Answers to the question “What’s more important for you today: maintaining of the current situation in the country or changing it?” always provoke active discussion of Belarusian experts. A specialized term was introduced – “supporters of changes”. When their share exceeds the share of supporters of maintaining the current course, optimistically-oriented experts have a convincing reason in favor of inevitability of real changes (Table 1).


Variant of answer
Changing of the situation is more important
Maintaining of the situation is more important
Changes index (CI)*
* The difference between the first and the second line
In the meantime dynamics of answering the question of Table 1 (along with social indices and head of state’s ratings) is only one of indicators of social moods, which are formed under the influence of current economic events and TV-images.
During “fat” years (in Belarus these years strangely coincide with the years of presidential elections) changes index (CI) goes below zero, i.e. the number of supporters of stability exceeds the number of supporters of changes. During the years of economic stagnations and crises CI goes above zero. Absolute maximum was recorded in 2011, and there is nothing surprising about it if you remember the three-digit headline inflation and three-fold devaluation of Belarusian ruble.
Current value of CI (18.6) explicitly testifies that majority of Belarusians are not happy with their financial standing. But it’s an average value. CI is negative (–34.8) for the supporters of A. Lukashenko and positive (68.8) for his opponents. The impression is that each part of the divided Belarusian society lives in its own Belarus.
In fact it is true, if you remember that people react not to the real world, but to their conception of it. In the world of youth (18-29 years old) CI amounts to 47, in the world of pensioners (60 years old and older) it amounts –41.1, in the world of people with primary education it amounts –71, in the world of licentiates it amounts 35.2. Women’s need for changes in Belarus is significantly lower than men’s – 6.6 vs. 32.9.
Table 2 lets us compare answers of Russians and Belarusians to the question “According to you, what happens when power remains in the same hands for a long time?” (Russian survey was conducted before the beginning of March events). Evaluations of “two branches of one nation” are quite close for the majority of variants. Each forth Belarusian and each fifth Russian agrees that irremovability of power is condition of order and stability in the country. The same ratio may be observed in the variant of answer “It leads to stagnation and lagging behind other countries”.

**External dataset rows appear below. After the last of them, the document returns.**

(** What the next packet of a byte stream is, with all of the stream in sight:
    its code, its payload and the rest. *)
Definition next_packet (R : list Z) : Z * list Z * list Z :=
  if len R <? 4 then ((if len R =? 0 then BGIT_PKT_EOF else BGIT_PKT_ERROR), [], R)
  else
    let length := bgit_pkt_hex (slice R 0 4) in
    if (length <? 0) || ((length >? 0) && (length <? 4)) then
      if length =? 1 then (BGIT_PKT_DELIM, [], drop 4 R)
      else if length =? 2 then (BGIT_PKT_END, [], drop 4 R)
      else (BGIT_PKT_ERROR, [], R)
    else if length =? 0 then (BGIT_PKT_FLUSH, [], drop 4 R)
    else if len R <? length then (BGIT_PKT_ERROR, [], R)
    else (length - 4, slice R 4 (length - 4), drop (Z.to_nat length) R).

Lemma pkt_digit_hex_char d : 0 <= d < 16 -> pkt_digit (hex_char d) = d.
Proof. intros Hd. unfold pkt_digit, hex_char. case_if; repeat case_if; lia. Qed.

Lemma hex4_value n : 0 <= n < 65536 -> bgit_pkt_hex (hex4 n) = n.
Proof.
  intros Hn. unfold bgit_pkt_hex, hex4. cbn [pkt_hex_loop].
  rewrite !pkt_digit_hex_char by (apply Z.mod_pos_bound; lia).
  assert (Hm : forall a, 0 <= a mod 16) by (intros; apply Z.mod_pos_bound; lia).
  rewrite !(proj2 (Z.ltb_ge _ 0)) by apply Hm. dlia.
Qed.

Lemma hex4_bytes n : bytes (hex4 n).
Proof.
  unfold hex4, hex_char. repeat constructor; case_if; pose proof (Z.mod_pos_bound (n / 4096) 16 ltac:(lia));
    pose proof (Z.mod_pos_bound (n / 256) 16 ltac:(lia)); pose proof (Z.mod_pos_bound (n / 16) 16 ltac:(lia));
    pose proof (Z.mod_pos_bound n 16 ltac:(lia)); unfold is_byte; lia.
Qed.

(** A packet at the front of a stream is the next one. *)
Lemma next_encode p R : packet_ok p -> next_packet (encode p ++ R) = (packet_code p, packet_data p, R).
Proof.
  intros Hp. pose proof (len_nonneg R). destruct p as [payload| | |];
    try (unfold next_packet; cbn [encode packet_code packet_data]; rewrite len_app;
         replace (4 + len R <? 4) with false by (symmetry; solve_false);
         change (len (str _)) with 4; replace (4 + len R <? 4) with false by (symmetry; solve_false); reflexivity).
  destruct Hp as [_ Hl]. pose proof (len_nonneg payload). cbn [encode packet_code packet_data].
  unfold next_packet. rewrite <- app_assoc. assert (H4 : len (hex4 (len payload + 4)) = 4) by reflexivity.
  rewrite !len_app, H4. if_false.
  assert (Es : slice (hex4 (len payload + 4) ++ payload ++ R) 0 4 = hex4 (len payload + 4)) by reflexivity.
  rewrite Es, hex4_value by lia. cbn zeta. if_false. if_false. if_false.
  f_equal; [f_equal; [lia|]|].
  - unfold slice. change (drop (Z.to_nat 4) (hex4 (len payload + 4) ++ payload ++ R)) with (payload ++ R).
    replace (Z.to_nat (len payload + 4 - 4)) with (length payload) by (unfold len; lia). apply take_app_length.
  - replace (Z.to_nat (len payload + 4)) with (length (hex4 (len payload + 4) ++ payload))
      by (rewrite length_app; unfold len; cbn; lia).
    rewrite app_assoc. apply drop_app_length.
Qed.
(** The line of a rule makes that rule. *)
Lemma line_rule_line neg dir anch p source number base : pattern_ok anch p ->
  line_rule (rule_line neg dir anch p) source number base =
  Some {| rule_pattern := p; rule_text := rule_line neg dir anch p; rule_source := source; rule_number := number;
          rule_base := base; negated := neg; directory_only := dir; anchored := anch |}.
Proof.
  intros (Ht & Hlen & Han & Hhd & Hla). unfold line_rule. destruct p as [|c p']; [done|]. set (p := c :: p') in *.
  set (lead := if anch && bool_decide (find_byte 47 p = None) then [47] else []).
  set (tail := if dir then [47] else []).
  assert (E : rule_line neg dir anch p = (if neg then [33] else []) ++ lead ++ p ++ tail) by done.
  assert (Hpl : forall b, last (b ++ p ++ tail) = if dir then Some 47 else last p).
  { intros b. unfold tail. destruct dir; [by rewrite app_assoc, last_snoc|]. rewrite app_nil_r. by apply last_app_ne. }
  assert (Hlast : last (rule_line neg dir anch p) = if dir then Some 47 else last p) by (rewrite E, app_assoc; apply Hpl).
  assert (Hl4 : len (rule_line neg dir anch p) <= 4095).
  { rewrite E, !len_app. assert (len lead <= 1) by (unfold lead; by destruct (anch && _)). assert (len tail <= 1) by (unfold tail; by destruct dir).
    assert (len (if neg then [33] else []) <= 1) by (by destruct neg). lia. }
  rewrite take_ge by (unfold len in Hl4; lia).
  rewrite trim_blanks_none by (rewrite Hlast; destruct dir; [lia|]; destruct (last p); [tauto|done]). cbn zeta.
  assert (En : next_is 33 (rule_line neg dir anch p) = neg).
  { rewrite E. destruct neg; [done|]. unfold lead. cbn [app]. case_if; [done|]. cbn. apply Z.eqb_neq. tauto. }
  rewrite En. replace (if neg then drop 1 _ else _) with (lead ++ p ++ tail) by (rewrite E; by destruct neg).
  rewrite Hpl. replace (match (if dir then Some 47 else last p) with Some c => c =? 47 | None => false end) with dir.
  2:{ destruct dir; [done|]. destruct (last p) as [x|]; [|done]. symmetry. apply Z.eqb_neq. tauto. }
  replace (if dir then take _ _ else _) with (lead ++ p).
  2:{ unfold tail. destruct dir; [|by rewrite app_nil_r]. rewrite app_assoc, length_app. cbn [length].
      replace (length (lead ++ p) + 1 - 1)%nat with (length (lead ++ p)) by lia. by rewrite take_app_length. }
  assert (Hne : exists x l, lead ++ p = x :: l) by (unfold lead; case_if; eauto). destruct Hne as (x & l & Ex). rewrite Ex, <- Ex.
  assert (Hd : (if next_is 47 (lead ++ p) then drop 1 (lead ++ p) else lead ++ p) = p).
  { unfold lead. case_if; [done|]. cbn [app]. unfold p. cbn [next_is]. by rewrite (proj2 (Z.eqb_neq c 47)) by tauto. }
  rewrite Hd. unfold p at 1. fold p. do 2 f_equal.
  - unfold lead. destruct anch; cbn [andb].
    + case_bool_decide; cbn [app]; [done|]. by destruct (find_byte 47 p).
    + cbn [app]. by rewrite Han.
Qed.

(** Rules as a file gives them, numbered by line. *)
Fixpoint file_rules (specs : list (bool * bool * bool * list Z)) (number : Z) (source base : list Z) : list bgit_ignore_rule :=
  match specs with
  | [] => []
  | (neg, dir, anch, p) :: specs' =>
      {| rule_pattern := p; rule_text := rule_line neg dir anch p; rule_source := source; rule_number := number + 1;
         rule_base := base; negated := neg; directory_only := dir; anchored := anch |} :: file_rules specs' (number + 1) source base
  end.

Definition spec_ok (spec : bool * bool * bool * list Z) : Prop := let '(_, _, anch, p) := spec in pattern_ok anch p.

Definition spec_line (spec : bool * bool * bool * list Z) : list Z := let '(neg, dir, anch, p) := spec in rule_line neg dir anch p.

Definition file_text (specs : list (bool * bool * bool * list Z)) : list Z :=
  concat (map (fun s => spec_line s ++ [10]) specs).

Lemma rule_line_text neg dir anch p : pattern_ok anch p ->
  Forall (fun c => c <> 0 /\ c <> 10 /\ c <> 13) (rule_line neg dir anch p) /\ len (rule_line neg dir anch p) <= 4094 /\
  exists c l, rule_line neg dir anch p = c :: l /\ c <> 35.
Proof.
  intros (Ht & Hlen & _ & Hhd & _). unfold rule_line. set (slash := anch && _). split; [|split].
  - rewrite !Forall_app. split_and!; [by destruct neg; repeat constructor|by destruct slash; repeat constructor|done|by destruct dir; repeat constructor].
  - rewrite !len_app. assert (forall (b : bool) (c : Z), len (if b then [c] else []) <= 1) as Hb by (by intros []).
    pose proof (Hb neg 33). pose proof (Hb slash 47). pose proof (Hb dir 47). lia.
  - destruct p as [|c p]; [done|]. destruct neg; cbn [app]; [by eexists _, _|]. destruct slash; cbn [app]; [by eexists _, _|].
    eexists _, _. split; [done|]. lia.
Qed.
(** Taking the lock leaves the file, and makes a new inode for the new bytes. *)
Lemma acquire_leaves id p s l w o w' old new : proc_inv nobody (w_fs w) (w_fds w) s l -> id ∉ l -> ~ lock_name p ->
  content (w_fs w) p = Some old -> bgit_lock_acquire id p s w = (o, w') ->
  exists rc s' l', o = Ret (rc, s') /\ proc_inv nobody (w_fs w') (w_fds w') s' l' /\ content (w_fs w') p = Some old /\
    seen p old new w w' /\
    (rc = -1 \/ rc = 0 /\ exists r i, id ∈ l' /\ store s' !! id = Some r /\ holding (w_fs w') (w_fds w') r p i [] /\ names (w_fs w') !! p <> Some i).
Proof.
  intros HI Hid Hp Hold Ha.
  assert (Hlog : grows (w_fs w) (w_fs w') /\ exists fs, w_log w' = fs ++ w_log w /\ Forall (grows (w_fs w)) fs).
  { pose proof Ha as Hb. unfold bgit_lock_acquire in Hb. apply ibind_cases in Hb as [(rc & w1 & H1 & H2)|[(m & H1 & _)|[H1 _]]].
    2,3: apply only_grows_mkdir_parents in H1 as ([? ?] & _); done.
    apply only_grows_mkdir_parents in H1 as (_ & _ & G & fs & L & A). destruct (rc <? 0).
    { unfold builtin_error, ibind, iret in H2. injection H2 as _ <-. cbn. eauto. }
    unfold ibind at 1 in H2. destruct (open_excl (p ++ dot_lock) w1) as [r2 w2] eqn:H3.
    apply open_excl_cases in H3 as [(-> & E & L2 & _)|(z & -> & i & k & -> & Hn & Hi & _ & _ & E & L2)].
    - cbn in H2. unfold iret in H2. injection H2 as _ <-. cbn. rewrite E, L2. eauto.
    - rewrite (proj2 (Z.ltb_ge _ _)) in H2 by lia. unfold iret in H2. injection H2 as _ <-.
      assert (G2 : grows (w_fs w) (w_fs w2)) by (eapply grows_trans; [exact G|]; rewrite E; by apply grows_insert).
      split; [done|]. exists (w_fs w2 :: fs). rewrite L2, L. split; [done|]. by constructor. }
  destruct Hlog as (G & fs & L & A).
  assert (Hseen : seen p old new w w').
  { eapply seen_log; [exact L|]. eapply Forall_impl; [exact A|]. intros f Hf. by eapply content_grows. }
  pose proof (content_grows _ _ _ _ G Hold) as Hold'. pose proof Ha as Hc. apply acquire_cases in Hc as [(-> & _)|(w1 & fd & -> & G1 & F1 & Hc)].
  - destruct (acquire_ok _ _ _ _ _ _ _ _ Ha HI Hid Hp) as (l' & HI' & _). do 3 eexists. do 4 (split; [done|]). by left.
  - destruct (acquire_ok _ _ _ _ _ _ _ _ Ha HI Hid Hp) as (l' & HI' & _). pose proof Hc as (i & k & -> & Hn & Hi & _ & F2 & E & _).
    do 3 eexists. do 4 (split; [done|]). right. split; [done|]. do 2 eexists.
    assert (Hh : holding (w_fs w') (w_fds w') {| l_path := Some p; l_lock_path := Some (p ++ dot_lock); l_fd := Z.of_N k; l_next := bgit_locks_held s |} p i []).
    { rewrite E, F2. by apply created_holding. }
    assert (Hst : store (acquired s id p (Z.of_N k)) !! id =
      Some {| l_path := Some p; l_lock_path := Some (p ++ dot_lock); l_fd := Z.of_N k; l_next := bgit_locks_held s |}).
    { cbn. by rewrite lookup_insert_eq. }
    destruct (open_held _ _ _ _ _ _ HI' Hst) as [Hl' _]; [cbn; lia|]. do 3 (split; [done|]).
    pose proof (content_grows _ _ _ _ G1 Hold) as H1. unfold content, lookup_inode in H1. intros En. rewrite E in En. cbn in En.
    rewrite lookup_insert_ne in En.
    + rewrite En in H1. cbn in H1. by rewrite Hi in H1.
    + intros Ep. apply Hp. by exists p.
Qed.

Lemma write_leaves id p r i s l old new : id ∈ l -> store s !! id = Some r -> 0 <= l_fd r -> forall lines d w o w',
  proc_inv nobody (w_fs w) (w_fds w) s l -> holding (w_fs w) (w_fds w) r p i d -> names (w_fs w) !! p <> Some i ->
  content (w_fs w) p = Some old -> write_lines id lines s w = (o, w') ->
  exists d', proc_inv nobody (w_fs w') (w_fds w') s l /\ holding (w_fs w') (w_fds w') r p i d' /\ content (w_fs w') p = Some old /\
    seen p old new w w' /\ (o = Ret 0 /\ d' = d ++ concat lines \/ o = Ret (-1)).
Proof.
  intros Hid Hr Hfd. induction lines as [|line lines IH]; intros d w o w' HI Hh Hne Hold H; cbn [write_lines concat] in *.
  { injection H as <- <-. exists d. rewrite app_nil_r. do 3 (split; [done|]). split; [by exists []|]. by left. }
  unfold ibind in H. destruct (bgit_lock_write id line s w) as [o1 w1] eqn:H1.
  pose proof Hh as (_ & _ & _ & _ & n & Hf & Hi & Hdir & Hd). pose proof H1 as H1'.
  unfold bgit_lock_write, load_lock, ibind, lift, get_world in H1. rewrite Hr, (proj2 (Z.ltb_ge _ _) Hfd) in H1.
  eapply write_loop_spec in H1 as (k & Hap & Hres); [|lia|done..].
  destruct (appended_holding _ _ _ _ _ _ _ _ _ _ _ HI Hid Hr Hh Hap) as [Hself _]. pose proof Hap as (N & _ & (n1 & I & _) & fs & L & A).
  assert (Hold1 : content (w_fs w1) p = Some old).
  { rewrite <- Hold. eapply content_but_inode; [split; [exact N|by exists n1]|done]. }
  assert (Hseen : seen p old new w w1).
  { eapply seen_log; [exact L|]. eapply Forall_impl; [exact A|]. intros f Hb. rewrite <- Hold. by eapply content_but_inode. }
  assert (HI1 : proc_inv nobody (w_fs w1) (w_fds w1) s l) by (destruct Hres as [(-> & _)|(-> & _)]; by apply (write_ok _ _ _ _ _ _ _ H1')).
  destruct Hres as [(-> & Hk & _)|(-> & _)]; cbn in H.
  - rewrite take_ge in Hself by done. eapply IH in H as (d' & HI' & Hh' & Hold' & Hs' & Hr'); [|done|exact Hself|by rewrite N|done].
    exists d'. do 3 (split; [done|]). split; [by eapply seen_trans|]. by rewrite app_assoc.
  - injection H as <- <-. eexists. do 2 (split; [done|]). split; [done|]. split; [done|]. by right.
Qed.

(** The key is set or taken out and the file replaced, or it stays as it was. *)
Lemma edit_replaces id data p key value multiple remove section subsection name s l w o w' old :
  bgit_config_split key = Some (section, subsection, name) ->
  proc_inv nobody (w_fs w) (w_fds w) s l -> id ∉ l -> ~ lock_name p -> content (w_fs w) p = Some old ->
  bgit_config_edit id data p key value multiple remove s w = (o, w') ->
  let new := concat (edit_lines section subsection name
    (setting_line name match value with Some v => bgit_config_quote v | None => [] end) multiple remove
    match data with Some data => file_lines (length data) data | None => [] end) in
  exists rc s' l', o = Ret (rc, s') /\ proc_inv nobody (w_fs w') (w_fds w') s' l' /\ seen p old new w w' /\
    ((rc = 0 /\ content (w_fs w') p = Some new) \/ (rc = -1 /\ content (w_fs w') p = Some old)).
Proof.
  intros Hsplit HI Hid Hp Hold H. cbv zeta. unfold bgit_config_edit in H. rewrite Hsplit in H. cbv zeta in H.
  set (lines := edit_lines _ _ _ _ _ _ _) in *. unfold ibind at 1 in H.
  destruct (bgit_lock_acquire id p s w) as [o1 w1] eqn:Ha.
  eapply acquire_leaves in Ha as (rc & s1 & l1 & -> & HI1 & Hold1 & Hs1 & Hrc); [|done..].
  destruct Hrc as [->|(-> & r & i & Hid1 & Hr & Hh & Hne)]; cbn in H.
  { injection H as <- <-. do 3 eexists. do 3 (split; [done|]). by right. }
  pose proof Hh as (_ & Elp & Hfd & _). unfold ibind at 1 in H. destruct (write_lines id lines s1 w1) as [o2 w2] eqn:Hw.
  eapply write_leaves in Hw as (d' & HI2 & Hh2 & Hold2 & Hs2 & Hres); [|done..].
  pose proof (seen_trans _ _ _ _ _ _ Hs1 Hs2) as Hs. destruct Hres as [(-> & ->)| ->]; cbn in H.
  - eapply commit_spec in H as (rc & s' & l' & -> & (HI' & _) & _ & Hc & fs & L & A); [|done..]. cbn in Hc, A. rewrite Hold2 in *.
    do 3 eexists. split; [done|]. split; [done|]. split; [|by destruct Hc as [(? & ? & _)|?]; [left|right]].
    eapply seen_trans; [exact Hs|]. exists fs. by split.
  - unfold ibind in H. destruct (bgit_lock_rollback id s1 w2) as [o3 w3] eqn:Hb.
    eapply rollback_cases in Hb as (s' & l' & -> & HI' & _ & _ & Hn & (fs & L & A) & _);
      [|exact Hr|by apply proc_inv_only|by eapply held_unshared]. injection H as <- <-.
    assert (Hnp : l_lock_path r <> Some p) by (rewrite Elp; intros [= E]; apply Hp; by exists p).
    do 3 eexists. split; [done|]. split; [done|]. split; [|right; split; [done|]; rewrite <- Hold2; by eapply content_but_name].
    eapply seen_trans; [exact Hs|]. eapply seen_log; [exact L|]. eapply Forall_impl; [exact A|]. intros f Hf. cbn. rewrite <- Hold2.
    by eapply content_but_name.
Qed.

(* ------------------------------------------------------------------ *)
(** ** Keys *)

Lemma find_last_app c a b : Forall (fun x => x <> c) b -> find_last c (a ++ c :: b) = Some (length a).
Proof.
  intros Hb. assert (Hnone : find_last c b = None).
  { induction Hb as [|x b Hx _ IH]; [done|]. cbn. by rewrite IH, (proj2 (Z.eqb_neq x c) Hx). }
  induction a as [|x a IH]; cbn; [by rewrite Hnone, Z.eqb_refl|]. by rewrite IH.
Qed.

(** A key's parts, joined as they are typed. *)
Definition config_key (section subsection name : list Z) : list Z :=
  section ++ str "." ++ match subsection with [] => [] | _ => subsection ++ str "." end ++ name.

Definition wf_config_key (section subsection name : list Z) : Prop :=
  section <> [] /\ len section <= 255 /\ wf_line (Header [] (map tolower section) subsection) /\ wf_key name /\ len name <= 255.

Section Key.
Context (section subsection name : list Z) (Hwf : wf_config_key section subsection name).

Lemma section_plain : Forall (fun c => c <> 46) section.
Proof using Hwf.
  destruct Hwf as (_ & _ & (_ & _ & _ & Hn & _) & _). apply (proj1 (Forall_map tolower _ _)) in Hn. eapply Forall_impl; [exact Hn|].
  intros c (_ & _ & H46 & _) ->. by apply H46.
Qed.

Lemma name_plain : Forall (fun c => c <> 46) name.
Proof using Hwf.
  destruct Hwf as (_ & _ & _ & (_ & Hk & _) & _). eapply Forall_impl; [exact Hk|]. intros c Hc. unfold key_byte, isalnum in Hc. simpl_bool. lia.
Qed.
Lemma cut_short_ok e lo hi ec vf vb got : band_ok N M e lo hi -> len vf = diags x -> len vb = diags x ->
  lower N M e (fn vf) lo hi -> lower N M e (gn vb) lo hi ->
  exists o, cut_short x b (fmid + lo) (fmid + hi) (bmid - hi) (bmid - lo) fmid bmid ec vf vb got = Ret o /\
    match o with Some spl => in_box b (spl_i1 spl) (spl_i2 spl) | None => True end.
Proof.
  intros Hb Hvf Hvb Hlf Hlg. unfold cut_short. unfold band_ok in Hb. destruct NM as [HN HM].
  assert (Hf1 : off1 b - lim2 b <= fmid + lo /\ fmid + hi <= lim1 b - off2 b) by (unfold fmid, N, M in *; lia).
  assert (Hb1 : off1 b - lim2 b <= bmid - hi /\ bmid - lo <= lim1 b - off2 b) by (unfold bmid, N, M in *; lia).
  assert (Hpro : exists o, (if got && (ec >? BGIT_HEUR_MIN_COST) then
      let* f := forward_best (S (Z.to_nat (fmid + hi - (fmid + lo)))) x b (fmid + hi) (fmid + lo) fmid ec vf 0 (0, 0) in
      let '(best, (i1, i2)) := f in
      if best >? 0 then Ret (Some {| spl_i1 := i1; spl_i2 := i2; min_lo := true; min_hi := false |})
      else
        let* g := backward_best (S (Z.to_nat (bmid - lo - (bmid - hi)))) x b (bmid - lo) (bmid - hi) bmid ec vb 0 (0, 0) in
        let '(best, (i1, i2)) := g in
        if best >? 0 then Ret (Some {| spl_i1 := i1; spl_i2 := i2; min_lo := false; min_hi := true |}) else Ret None
    else Ret None) = Ret o /\ match o with Some spl => in_box b (spl_i1 spl) (spl_i2 spl) | None => True end).
  { case_if; [|by eexists].
    destruct (forward_best_ok fmid ec vf (fmid + lo) (proj1 Hf1) Hvf (S (Z.to_nat (fmid + hi - (fmid + lo)))) (fmid + hi) 0 (0, 0) (proj2 Hf1))
      as (best & [i1 i2] & -> & Hc). cbn [obind]. cbn [fst snd] in Hc. destruct (Z.gtb_spec best 0) as [Hg|Hg].
    { eexists. split; [done|]. destruct Hc as [[-> _]|?]; [lia|done]. }
    destruct (backward_best_ok bmid ec vb (bmid - hi) (proj1 Hb1) Hvb (S (Z.to_nat (bmid - lo - (bmid - hi)))) (bmid - lo) 0 (0, 0) (proj2 Hb1))
      as (best2 & [j1 j2] & -> & Hc2). cbn [obind]. cbn [fst snd] in Hc2. destruct (Z.gtb_spec best2 0) as [Hg2|Hg2]; [|by eexists].
    eexists. split; [done|]. destruct Hc2 as [[-> _]|?]; [lia|done]. }
  destruct Hpro as (o & -> & Ho). cbn [obind]. destruct o as [spl|]; [by exists (Some spl)|]. case_if; [|by exists None].
  destruct (forward_furthest_ok vf (fmid + lo) (proj1 Hf1) Hvf (S (Z.to_nat (fmid + hi - (fmid + lo)))) (fmid + hi) (-1) (-1) (proj2 Hf1))
    as (fb & fb1 & -> & Hif); [|right; split; [done|]; lia|].
  { intros d' V. assert (Hk : lo <= d' - fmid <= hi /\ par e (d' - fmid)) by (unfold visits, par in *; Z.div_mod_to_equations; lia).
    destruct (Hlf (d' - fmid) (proj1 Hk) (proj2 Hk)) as (A & B & _). unfold fn in A, B. replace (fmid + (d' - fmid)) with d' in * by lia. unfold fmid in *. lia. }
  cbn [obind].
  destruct (backward_furthest_ok vb (bmid - hi) (proj1 Hb1) Hvb (S (Z.to_nat (bmid - lo - (bmid - hi)))) (bmid - lo) LONG_MAX LONG_MAX (proj2 Hb1))
    as (bb & bb1 & -> & Hib); [|right; split; [done|]; lia|].
  { intros d' V. assert (Hk : lo <= bmid - d' <= hi /\ par e (bmid - d')) by (unfold visits, par in *; Z.div_mod_to_equations; lia).
    destruct (Hlg (bmid - d') (proj1 Hk) (proj2 Hk)) as (A & B & _). unfold gn in A, B. replace (bmid - (bmid - d')) with d' in * by lia. unfold bmid in *. lia. }
  cbn [obind]. case_if; eexists; split; done.
Qed.
(** What holds between two rounds: of the two, the one that moves before they
    are compared has not gone past where the other could be. *)
Definition between (e lo hi : Z) (vf vb : list Z) : Prop :=
  band_ok N M e lo hi /\ len vf = diags x /\ len vb = diags x /\ lower N M e (fn vf) lo hi /\ lower N M e (gn vb) lo hi /\
  let f := if Z.odd (fmid - bmid) then fn vf else gn vb in touching N M e f lo hi /\ escaping N M e f lo hi.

* “Levada-center” data (Russia)
Despite the fact that majority of Belarusians prefer good leaders to good laws (59.7% vs. 33.3%), the advanced level of Belarusians (comparatively to Russians) in understanding of the role of laws in modern world cannot but rejoice (see the last line of Table 2).
The theory of electorate’s tiredness of longstanding Belarusian president is very popular among independent Belarusian experts and activists of oppositional political parties. However the dynamics of answering the question “According to you, is a significant improvement of life of Belarusian people possible under the present leadership of the country and their policy?” doesn’t support this theory.


As it is easy to see, the belief in the ability of “the present leadership” to improve people’s life doesn’t depend on the number of A. Lukashenko’s terms as head of state (Table 3). If there is a result (a two-digit growth of incomes), there is a belief.
No one ever grew tired of a leader providing success for a group. This doesn’t mean that such a leader will be refused credence after the first failure after long years of success.
A massive refusal of support to the previous leader is possible under one condition: after being a guarantor of success, he has to become the main source of the threat to stability and order. The example of M. Gorbachov and B. Yeltsin shows how it can happen.
But until it happened, the demand for alternative leaders and alternative programs of development is limited to the “oppositional ghetto”. No one ever managed to extricate from its gripe, at least in Belarus.
Answers to the question of Table 4 may serve as an example to the aforementioned. Taking into account the structure of Belarusian electorate, 14.1% of positive evaluations of the initiative of “Movement for Freedom” should be regarded as a success. Further promotional efforts may significantly raise its awareness rating, which won’t have a great impact on the increase of positive evaluations.


20 years ago, under the conditions of galloping inflation, 65.5% of Belarusians agreed that the price growth should be stopped even at the cost of temporary drop in production and rise in unemployment (Table 5). After “fat” aughties Belarusians got used to a two-digit growth of real incomes. Such growth became the main criterion of stability for many people.


People quickly get used to something good. Today majority of Belarusians is sure that price growth should be combated by means of increasing salaries and social transfers. They are ready for such changes. In this regard they are all supporters of changes. Therefore they dominate in Belarus.